A Lafayette Utilities System meter is pictured Tuesday, July 17, 2018, in Lafayette, La.

Broussard leaders recently renegotiated a wholesale water agreement with the Lafayette Utilities System they say is expected to save the city more than $6 million in short-term expenses associated with constructing new water wells.

Renegotiating the agreement has been a top priority for Broussard Mayor Ray Bourque since he took office in January.

"It's wonderful to be able to get past this after 10 months of work,"Bourque said, "to be able to get our contract extended, know that's behind us and move onto bigger and better things."

Broussard's agreement with LUS was originally set to expire in 2038 as is the case for other municipalities in Lafayette Parish that established water agreements with LUS in the late 1990s after consolidation.
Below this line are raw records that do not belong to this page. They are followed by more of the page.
(* ===== verification/PrefixCache.v ===== *)
(** * The interface of prefix caches ([mem_cache/base_prefix_cache.py])

    [PrefixCache] are the operations the scheduler calls; [PrefixCacheLaws] is
    what it relies on.  [Req.init_next_round_input] is written against them. *)

From S2P Require Import Prelude Request RadixTree.

(** [MatchResult]: a cache without a tree has no last node; the host fields are
    the device ones and 0, as no host cache is modelled. *)
Record match_result := mkResult { mr_device_indices : list Z; mr_last_device_node : option nat }.

Class PrefixCache (C : Type) := {
  pc_disable : C → bool;
  pc_page_size : C → Z;
  pc_match_prefix : C → RadixKey → res (match_result * C);
  pc_cache_finished_req : C → Req.t → bool → res (Req.t * C);
  pc_cache_unfinished_req : C → Req.t → res (Req.t * C);
  pc_evict : C → Z → res C;
  pc_inc_lock_ref : C → option nat → res (Z * C);
  pc_dec_lock_ref : C → option nat → res (Z * C);
  pc_evictable_size : C → Z;
  pc_protected_size : C → Z
}.

(** A lookup succeeds, keeps the cache usable and finds at most one slot per token. *)
Class PrefixCacheLaws (C : Type) `{PrefixCache C} := {
  pc_inv : C → Prop;
  pc_match_law : ∀ c k, pc_inv c → ∃ m c', pc_match_prefix c k = Ok (m, c') ∧ pc_inv c' ∧
    len (mr_device_indices m) ≤ len (token_ids k)
}.

Section init_next_round.
Context {C : Type} `{PrefixCache C}.

Definition init_next_round_input (r : Req.t) (tree_cache : option C) : res (Req.t * option C) :=
  let r := Req.set_fill_ids r (Req.origin_input_ids r ++ Req.output_ids r) in
  let input_len := len (Req.fill_ids r) in
  let max_prefix_len := input_len - 1 in
  let max_prefix_len := if Req.return_logprob r then Z.min max_prefix_len (Req.logprob_start_len r)
                        else max_prefix_len in
  let max_prefix_len := Z.max max_prefix_len 0 in
  let token_ids := py_upto (Req.fill_ids r) max_prefix_len in
  let! '(r, tree_cache) :=
    match tree_cache with
    | Some c =>
        let! '(m, c) := pc_match_prefix c (mkKey (TInt <$> token_ids) (Req.extra_key r)) in
        let r := Req.set_prefix_indices r (mr_device_indices m) in
        let r := Req.set_last_node r (mr_last_device_node m) in
        let r := Req.set_host_hit_length r 0 in
        Ok (Req.set_last_matched_prefix_len r (len (mr_device_indices m)), Some c)
    | None => Ok (r, None)
    end in
  Ok (Req.set_extend_input_len r (len (Req.fill_ids r) - len (Req.prefix_indices r)), tree_cache).

(** Preparing a round: against any cache that keeps the laws,
    [init_next_round_input] succeeds; prefix and extension together are the
    whole input, at least one token of a non-empty input is left to run, and
    when logprobs are wanted the prefix does not reach beyond their start. *)
Theorem next_round_extends `{!PrefixCacheLaws C} r c (Hc : pc_inv c)
    (Hlp : Req.return_logprob r = true → 0 ≤ Req.logprob_start_len r) :
  ∃ r' c', init_next_round_input r (Some c) = Ok (r', Some c') ∧ pc_inv c' ∧
    Req.fill_ids r' = Req.origin_input_ids r ++ Req.output_ids r ∧
    len (Req.prefix_indices r') + Req.extend_input_len r' = len (Req.fill_ids r') ∧
    Req.last_matched_prefix_len r' = len (Req.prefix_indices r') ∧
    (Req.fill_ids r' ≠ [] → 1 ≤ Req.extend_input_len r') ∧
    (Req.return_logprob r = true → len (Req.prefix_indices r') ≤ Req.logprob_start_len r).
Proof.
  unfold init_next_round_input. set (fill := Req.origin_input_ids r ++ Req.output_ids r).
  change (Req.fill_ids (Req.set_fill_ids r fill)) with fill.
  change (Req.return_logprob (Req.set_fill_ids r fill)) with (Req.return_logprob r).
  change (Req.logprob_start_len (Req.set_fill_ids r fill)) with (Req.logprob_start_len r).
  set (m0 := if Req.return_logprob r then _ else _). set (key := mkKey _ _).
  destruct (pc_match_law c key Hc) as (m & c' & -> & Hc' & Hlen). cbn [res_bind].
  do 2 eexists. split; [reflexivity|]. split; [done|]. split; [reflexivity|].
  change (Req.prefix_indices _) with (mr_device_indices m).
  match goal with |- context [Req.extend_input_len ?x] =>
    change (Req.extend_input_len x) with (len fill - len (mr_device_indices m));
    change (Req.fill_ids x) with fill end.
  cbn in Hlen. rewrite len_fmap, len_py_upto in Hlen by lia. pose proof (len_nonneg fill).
  split; [lia|]. split; [reflexivity|]. unfold m0 in Hlen. split.
  - intros Hne. assert (len fill ≠ 0) by (by rewrite len_zero_iff). destruct (Req.return_logprob r); lia.
  - intros Hr. specialize (Hlp Hr). rewrite Hr in Hlen. lia.
Qed.
End init_next_round.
That expiration date changed a few years ago to July 31, 2020, primarily because of a kerfuffle between the previous administrations of the cities of Broussard and Lafayette.

The problem became public when Broussard received a bill from LUS for more than $800,000 for water that had bypassed an LUS meter from 2006 to 2011.

The exact details of what happened still aren't clear.

Lafayette leaders argued at the time that Broussard had been stealing the water; Broussard leaders countered that LUS failed to turn on a new meter, resulting in the discrepancy. 

In a July 2013 settlement, LUS was ordered to pay Broussard back $275,000 of the city's original payment of $825,587 to LUS for water that had bypassed the meter. The settlement also led to changed terms of the water contract between Broussard and LUS — amending it to end in 2020 instead of 2038.

"The settlement was really down the middle," said Jeff Stewart, who until last month served as interim director of LUS. "Neither side seemed to be completely at fault, and I would imagine if this was LUS's fault or Broussard's fault, the settlement would have been heavily one-sided."

Broussard currently produces about 40% of the water it uses through six wells and purchases the other 60% from LUS, according to Broussard Public Works Director Mel Bertrand.

The city would need to construct at least two more wells at a cost of about $6.24 million to meet the needs of residents and businesses without help from LUS.

"To have to spend that money because of poor relationships doesn't help anybody," Bourque said. "We're a good customer. LUS has a good product. That money can be better used to serve the citizens of Broussard for other projects."

Investing millions into the construction and maintenance of additional water wells could save Broussard money in the long run, but it would take at least 20 years before the city saw any return on the investment, according to the mayor.

"It's really hard to justify those things unless you absolutely have a need for it because things can change in that amount of time," Bourque said. "Your need could be greater or less, and it's hard to predict 20 years down the road."

Partnering with LUS for water is also beneficial beyond the short-term savings because it provides additional fire protection to residents and businesses — especially to the oil and gas businesses located along U.S. 90, according to Broussard's public works director.

"It provides an additional redundancy to be able to fight a fire," Bertrand said. "LUS or Broussard could run out of water — and it happens during a fire; it's not that uncommon. A city that has a partnership has an additional water source during an emergency. LUS could provide us with additional water or we could provide them necessary water in turn." 

Broussard is a significant customer for LUS. About one-third of LUS's revenue for wholesale water sales comes from the city. 

But even if the agreement between LUS and Broussard had ended in 2020, it wouldn't have had a significant impact on LUS in terms of profitability because there would have been a reduction in expenses as a result, according to Stewart.

Ending the partnership only made sense at a time when Lafayette and Broussard leaders couldn't come to an agreement.

"This is mutually beneficial for both LUS and the municipalities," Stewart said. "They're not taking advantage of us. We're not taking advantage of them. It's one of those partnerships where everybody wins."